Dataset entries
(** A size below [2^64] converts to a positive finite [double]. *)
Lemma to_double_size (n : nat) :
  Z.of_nat (S n) < 2 ^ 64 ->
  exists y, LD.to_double (LD.of_size (S n)) = Fin y /\ (0 < y)%Qc.
Proof.
  intros Hn. unfold LD.of_size, LD.to_double.
  rewrite Qc_of_Z_S_nonzero. unfold LD.round_to_double.
  rewrite Qc_of_Z_S_nonneg. rewrite this_Qc_of_Z.
  cbn [inject_Z Qnum Qden].
  set (N := Z.of_nat (S n)) in *.
  assert (HN : 0 < N) by (subst N; lia).
  rewrite (Z.abs_eq N) by lia.
  pose proof (Z.log2_spec N HN) as [L1 L2].
  pose proof (Z.log2_nonneg N) as L0.
  assert (L64 : Z.log2 N < 64) by (apply Z.log2_lt_pow2; lia).
  assert (E : floor_log2 N 1 = Z.log2 N).
  { unfold floor_log2. change (Z.log2 1) with 0. rewrite Z.sub_0_r.
    cbv zeta. destruct (Z.leb_spec 0 (Z.log2 N)); [ | lia].
    destruct (Z.leb_spec (1 * 2 ^ Z.log2 N) N); [reflexivity | lia]. }
  rewrite E. rewrite Z.max_l by lia. cbv zeta.
  set (u := Z.log2 N - 52).
  set (m := if 0 <=? u then div_half_even N (1 * 2 ^ u)
            else div_half_even (N * 2 ^ (- u)) 1).
  assert (Hm : 0 < m /\ (0 <= u -> m * 2 ^ u < 2 ^ 1024)).
  { subst m. destruct (Z.leb_spec 0 u) as [Hu | Hu].
    - rewrite Z.mul_1_l.
      assert (P : 0 < 2 ^ u) by (apply Z.pow_pos_nonneg; lia).
      pose proof (div_half_even_bounds N (2 ^ u) P) as [B1 B2].
      assert (Hq : 2 ^ 52 <= N / 2 ^ u).
      { apply Z.div_le_lower_bound; [exact P | ].
        rewrite <- Z.pow_add_r by lia.
        replace (u + 52) with (Z.log2 N) by (subst u; lia). exact L1. }
      assert (Hq2 : N / 2 ^ u < 2 ^ 53).
      { apply Z.div_lt_upper_bound; [exact P | ].
        rewrite <- Z.pow_add_r by lia.
        replace (u + 53) with (Z.succ (Z.log2 N)) by (subst u; lia).
        exact L2. }
      split; [lia | ]. intros _.
      assert (2 ^ u <= 2 ^ 11) by (apply Z.pow_le_mono_r; subst u; lia).
      assert (m2 : div_half_even N (2 ^ u) * 2 ^ u <= 2 ^ 53 * 2 ^ 11)
        by (apply Z.mul_le_mono_nonneg; lia).
      assert (2 ^ 53 * 2 ^ 11 < 2 ^ 1024) by reflexivity.
      lia.
    - assert (P : 0 < 2 ^ (- u)) by (apply Z.pow_pos_nonneg; lia).
      pose proof (div_half_even_bounds (N * 2 ^ (- u)) 1 ltac:(lia))
        as [B1 B2].
      rewrite Z.div_1_r in B1. split; [nia | lia]. }
  destruct Hm as [Hm0 Hm1].
  assert (Hov : (0 <=? u) && (2 ^ 1024 <=? m * 2 ^ u) = false).
  { destruct (Z.leb_spec 0 u); [ | reflexivity].
    cbn [andb]. apply Z.leb_gt. auto. }
  rewrite Hov. cbn [LD.signed andb].
  eexists. split; [reflexivity | ].
  replace 0%Qc with (0 * Qc_pow2 u)%Qc by ring.
  apply Qcmult_lt_compat_r; [apply Qc_pow2_pos | ].
  unfold Qclt. rewrite this_Qc_of_Z. change (this 0%Qc) with (inject_Z 0).
  rewrite <- Zlt_Qlt. exact Hm0.
Qed.

Lemma signed_not_nan (s : bool) (q : Qc) : LD.signed s q <> NaN.
Proof. unfold LD.signed. destruct (s && Qc_is_zero q); discriminate. Qed.
(** * gen_expr.py: random arithmetic expression trees and their indented printing

    A shallow embedding of [src/samples/gen_expr.py].

    - Python values are embedded as the script builds them: a leaf is a bare
      number ([int] or [float]); an operator node is a Python list whose first
      element is the operator name and whose other elements are the operands.
    - The module [random] is a process-wide generator.  It is embedded as an
      explicit state threaded through the generator functions: a tape of draws
      and the number of draws already served.  Every sequence of answers the
      library can give is the behaviour of some tape.
    - [print] writes to standard output; standard output is a string that the
      printer extends.
    - [while True] and the recursion on an unvalidated integer are embedded
      with fuel: [OutOfFuel] is the only outcome that depends on the fuel, and
      a call returns when some amount of fuel yields [Ret].
    - The generator is read twice: [rand_expr] on a stack without bound, and
      [rand_expr_framed] under the interpreter's recursion limit, where a
      call too deep raises [RecursionError].  The two agree wherever the
      second does not overflow. *)

From Stdlib Require Import ZArith NArith Bool List String Ascii Lia PeanoNat DecimalString.
Import ListNotations.

Local Open Scope string_scope.
Local Open Scope Z_scope.

(** ** Python builtins the script relies on

    [float], [str] on a float and [int] on a command-line word are Python's,
    not the script's: they are an interface here.  [int_of_str s = None] stands
    for the [ValueError] of [int(s)]. *)

Class Builtins : Type := {
  float : Type;
  str_float : float -> string;
  int_of_str : string -> option Z
}.

(** The exceptions the script can meet: the two that [random] raises and the
    interpreter's own on a call too deep. *)
Inductive exn : Type :=
| ValueError
| IndexError
| RecursionError.

(** The line terminator written by [print]. *)
Definition nl : string := String (ascii_of_nat 10) EmptyString.

(** [s * n] on strings: [n] copies of [s], none when [n <= 0]. *)
Fixpoint str_repeat (s : string) (n : nat) : string :=
  match n with
  | O => EmptyString
  | S n' => s ++ str_repeat s n'
  end.

Definition str_mul (s : string) (n : Z) : string := str_repeat s (Z.to_nat n).

(** [sub in s] on strings. *)
Definition str_in (sub s : string) : bool :=
  match index 0 sub s with
  | Some _ => true
  | None => false
  end.

(** [str] on an [int]: decimal digits, with a leading minus sign below zero. *)
Definition str_int (z : Z) : string := NilZero.string_of_int (Z.to_int z).

(** Number of line terminators in a text. *)
Fixpoint newlines (s : string) : nat :=
  match s with
  | EmptyString => O
  | String c s' => ((if Ascii.eqb c (ascii_of_nat 10) then 1 else 0) + newlines s')%nat
  end.

Section Embedding.

Context `{Builtins}.

(** ** Values *)

Inductive number : Type :=
| PyInt (z : Z)
| PyFloat (r : float).

(** An expression is a number or the list [[op, arg, ...]]. *)
#[warnings="-register-all"]
Inductive expr : Type :=
| Num (v : number)
| PyList (op : string) (args : list expr).

(** [len] of an operator list. *)
Definition len (e : expr) : Z :=
  match e with
  | Num _ => 0
  | PyList _ args => 1 + Z.of_nat (List.length args)
  end.

(** [type(expr) == int or type(expr) == float] *)
Definition is_number (e : expr) : bool :=
  match e with
  | Num _ => true
  | PyList _ _ => false
  end.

▶ _WHAT THE TASK ASKS_: Please write out the records above once more, exactly and completely.

▶ _EXPECTED OUTPUT_:
(** A size below [2^64] converts to a positive finite [double]. *)
Lemma to_double_size (n : nat) :
  Z.of_nat (S n) < 2 ^ 64 ->
  exists y, LD.to_double (LD.of_size (S n)) = Fin y /\ (0 < y)%Qc.
Proof.
  intros Hn. unfold LD.of_size, LD.to_double.
  rewrite Qc_of_Z_S_nonzero. unfold LD.round_to_double.
  rewrite Qc_of_Z_S_nonneg. rewrite this_Qc_of_Z.
  cbn [inject_Z Qnum Qden].
  set (N := Z.of_nat (S n)) in *.
  assert (HN : 0 < N) by (subst N; lia).
  rewrite (Z.abs_eq N) by lia.
  pose proof (Z.log2_spec N HN) as [L1 L2].
  pose proof (Z.log2_nonneg N) as L0.
  assert (L64 : Z.log2 N < 64) by (apply Z.log2_lt_pow2; lia).
  assert (E : floor_log2 N 1 = Z.log2 N).
  { unfold floor_log2. change (Z.log2 1) with 0. rewrite Z.sub_0_r.
    cbv zeta. destruct (Z.leb_spec 0 (Z.log2 N)); [ | lia].
    destruct (Z.leb_spec (1 * 2 ^ Z.log2 N) N); [reflexivity | lia]. }
  rewrite E. rewrite Z.max_l by lia. cbv zeta.
  set (u := Z.log2 N - 52).
  set (m := if 0 <=? u then div_half_even N (1 * 2 ^ u)
            else div_half_even (N * 2 ^ (- u)) 1).
  assert (Hm : 0 < m /\ (0 <= u -> m * 2 ^ u < 2 ^ 1024)).
  { subst m. destruct (Z.leb_spec 0 u) as [Hu | Hu].
    - rewrite Z.mul_1_l.
      assert (P : 0 < 2 ^ u) by (apply Z.pow_pos_nonneg; lia).
      pose proof (div_half_even_bounds N (2 ^ u) P) as [B1 B2].
      assert (Hq : 2 ^ 52 <= N / 2 ^ u).
      { apply Z.div_le_lower_bound; [exact P | ].
        rewrite <- Z.pow_add_r by lia.
        replace (u + 52) with (Z.log2 N) by (subst u; lia). exact L1. }
      assert (Hq2 : N / 2 ^ u < 2 ^ 53).
      { apply Z.div_lt_upper_bound; [exact P | ].
        rewrite <- Z.pow_add_r by lia.
        replace (u + 53) with (Z.succ (Z.log2 N)) by (subst u; lia).
        exact L2. }
      split; [lia | ]. intros _.
      assert (2 ^ u <= 2 ^ 11) by (apply Z.pow_le_mono_r; subst u; lia).
      assert (m2 : div_half_even N (2 ^ u) * 2 ^ u <= 2 ^ 53 * 2 ^ 11)
        by (apply Z.mul_le_mono_nonneg; lia).
      assert (2 ^ 53 * 2 ^ 11 < 2 ^ 1024) by reflexivity.
      lia.
    - assert (P : 0 < 2 ^ (- u)) by (apply Z.pow_pos_nonneg; lia).
      pose proof (div_half_even_bounds (N * 2 ^ (- u)) 1 ltac:(lia))
        as [B1 B2].
      rewrite Z.div_1_r in B1. split; [nia | lia]. }
  destruct Hm as [Hm0 Hm1].
  assert (Hov : (0 <=? u) && (2 ^ 1024 <=? m * 2 ^ u) = false).
  { destruct (Z.leb_spec 0 u); [ | reflexivity].
    cbn [andb]. apply Z.leb_gt. auto. }
  rewrite Hov. cbn [LD.signed andb].
  eexists. split; [reflexivity | ].
  replace 0%Qc with (0 * Qc_pow2 u)%Qc by ring.
  apply Qcmult_lt_compat_r; [apply Qc_pow2_pos | ].
  unfold Qclt. rewrite this_Qc_of_Z. change (this 0%Qc) with (inject_Z 0).
  rewrite <- Zlt_Qlt. exact Hm0.
Qed.

Lemma signed_not_nan (s : bool) (q : Qc) : LD.signed s q <> NaN.
Proof. unfold LD.signed. destruct (s && Qc_is_zero q); discriminate. Qed.
(** * gen_expr.py: random arithmetic expression trees and their indented printing

    A shallow embedding of [src/samples/gen_expr.py].

    - Python values are embedded as the script builds them: a leaf is a bare
      number ([int] or [float]); an operator node is a Python list whose first
      element is the operator name and whose other elements are the operands.
    - The module [random] is a process-wide generator.  It is embedded as an
      explicit state threaded through the generator functions: a tape of draws
      and the number of draws already served.  Every sequence of answers the
      library can give is the behaviour of some tape.
    - [print] writes to standard output; standard output is a string that the
      printer extends.
    - [while True] and the recursion on an unvalidated integer are embedded
      with fuel: [OutOfFuel] is the only outcome that depends on the fuel, and
      a call returns when some amount of fuel yields [Ret].
    - The generator is read twice: [rand_expr] on a stack without bound, and
      [rand_expr_framed] under the interpreter's recursion limit, where a
      call too deep raises [RecursionError].  The two agree wherever the
      second does not overflow. *)

From Stdlib Require Import ZArith NArith Bool List String Ascii Lia PeanoNat DecimalString.
Import ListNotations.

Local Open Scope string_scope.
Local Open Scope Z_scope.

(** ** Python builtins the script relies on

    [float], [str] on a float and [int] on a command-line word are Python's,
    not the script's: they are an interface here.  [int_of_str s = None] stands
    for the [ValueError] of [int(s)]. *)

Class Builtins : Type := {
  float : Type;
  str_float : float -> string;
  int_of_str : string -> option Z
}.

(** The exceptions the script can meet: the two that [random] raises and the
    interpreter's own on a call too deep. *)
Inductive exn : Type :=
| ValueError
| IndexError
| RecursionError.

(** The line terminator written by [print]. *)
Definition nl : string := String (ascii_of_nat 10) EmptyString.

(** [s * n] on strings: [n] copies of [s], none when [n <= 0]. *)
Fixpoint str_repeat (s : string) (n : nat) : string :=
  match n with
  | O => EmptyString
  | S n' => s ++ str_repeat s n'
  end.

Definition str_mul (s : string) (n : Z) : string := str_repeat s (Z.to_nat n).

(** [sub in s] on strings. *)
Definition str_in (sub s : string) : bool :=
  match index 0 sub s with
  | Some _ => true
  | None => false
  end.

(** [str] on an [int]: decimal digits, with a leading minus sign below zero. *)
Definition str_int (z : Z) : string := NilZero.string_of_int (Z.to_int z).

(** Number of line terminators in a text. *)
Fixpoint newlines (s : string) : nat :=
  match s with
  | EmptyString => O
  | String c s' => ((if Ascii.eqb c (ascii_of_nat 10) then 1 else 0) + newlines s')%nat
  end.

Section Embedding.

Context `{Builtins}.

(** ** Values *)

Inductive number : Type :=
| PyInt (z : Z)
| PyFloat (r : float).

(** An expression is a number or the list [[op, arg, ...]]. *)
#[warnings="-register-all"]
Inductive expr : Type :=
| Num (v : number)
| PyList (op : string) (args : list expr).

(** [len] of an operator list. *)
Definition len (e : expr) : Z :=
  match e with
  | Num _ => 0
  | PyList _ args => 1 + Z.of_nat (List.length args)
  end.

(** [type(expr) == int or type(expr) == float] *)
Definition is_number (e : expr) : bool :=
  match e with
  | Num _ => true
  | PyList _ _ => false
  end.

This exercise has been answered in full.